Intestinal Microbiota

The bacteria that make up the microbiota exceed 10 times the number of cells in the human body and 150 times the number of genes [21] and perform numerous functions in the body, such as: barrier against colonization by pathogenic microorganisms, protection and immune stimulation, anti-inflammatory properties, appetite and satiety control, production of vitamins and shortchain fatty acids, production of enzymes, among others [22]. The term “microbiota” refers to microorganisms such as bacteria, archaes, micro eukaryotes and viruses present in the human body, these function in commensal, symbiotic or pathological relationships with their host. The term “microbiome” refers to the set of genomes of these microorganisms [23]. Initially in the study of the microbiota, only culture methods were used, however, the feces as a sample, do not accurately represent the composition of the microbiota, which varies according to the anatomical portion of the intestine they colonize. In addition, due to the anaerobic nature of most gut bacteria, only 10 to 25% of these microorganisms were detected. Later, techniques based on RNA sequences, quantified the microbiome, but could not differentiate species. Currently, the combination of both techniques better reflects the diversity of bacteria belonging to the microbiota and allows a more detailed study. The method used to determine the microbiota must always be considered when planning studies and interpreting data [24].
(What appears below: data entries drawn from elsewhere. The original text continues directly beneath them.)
(* ===== verification/FmUi.v ===== *)
(** * File manager: the application structure, its layout and drawing

    [App] and [Button] of [simple_file_manager/include/app.h], and the functions of
    [src/ui.c] that compute the layout and draw the panels and the buttons.
    Drawing produces the list of the writes to the screen; [None] means that the
    code reads an entry that does not exist.  The [libmagic] database is a
    parameter. *)

From S2P Require Import Prelude CString Vfs FmTree FmPanel.

(** The functions a button can call ([None] is the [NULL] pointer: exit). *)
Inductive dialog := move_dlg | open_file_dlg | create_directory_dlg | copy_dlg | delete_directory_dlg.

Record Button := mkButton {
  bx : Z; by_ : Z; bw : Z; bh : Z;
  label : cstr; hotkey : Z; action : option dialog
}.

Record App := mkApp {
  rows : Z; cols : Z;
  buttons : list Button;
  left : Panel; right : Panel;
  active : Z
}.

Definition button_count (app : App) : Z := Z.of_nat (length (buttons app)).

Definition set_size (r c : Z) (app : App) : App :=
  mkApp r c (buttons app) (left app) (right app) (active app).
Definition set_active (a : Z) (app : App) : App :=
  mkApp (rows app) (cols app) (buttons app) (left app) (right app) a.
Composition of Healthy Human Microbiota

Intestinal colonization, begins immediately after birth and its initial composition, will depend on the type of delivery, whether vaginal or cesarean and the feeding offered to the baby, whether breastfeeding or formula milk [25-26]. A healthy microbiota varies according to age, genetics, environment, diet and the structure of the intestinal wall [27]. The human intestinal microbiota has seven bacterial phyla: Firmicutes, Bacteroidetes, Actinobacteria, Proteobacteria, Fusobacteria, Verrucomicrobia and Cyanobacteria. Of these, the first three bacterial phyla are dominant.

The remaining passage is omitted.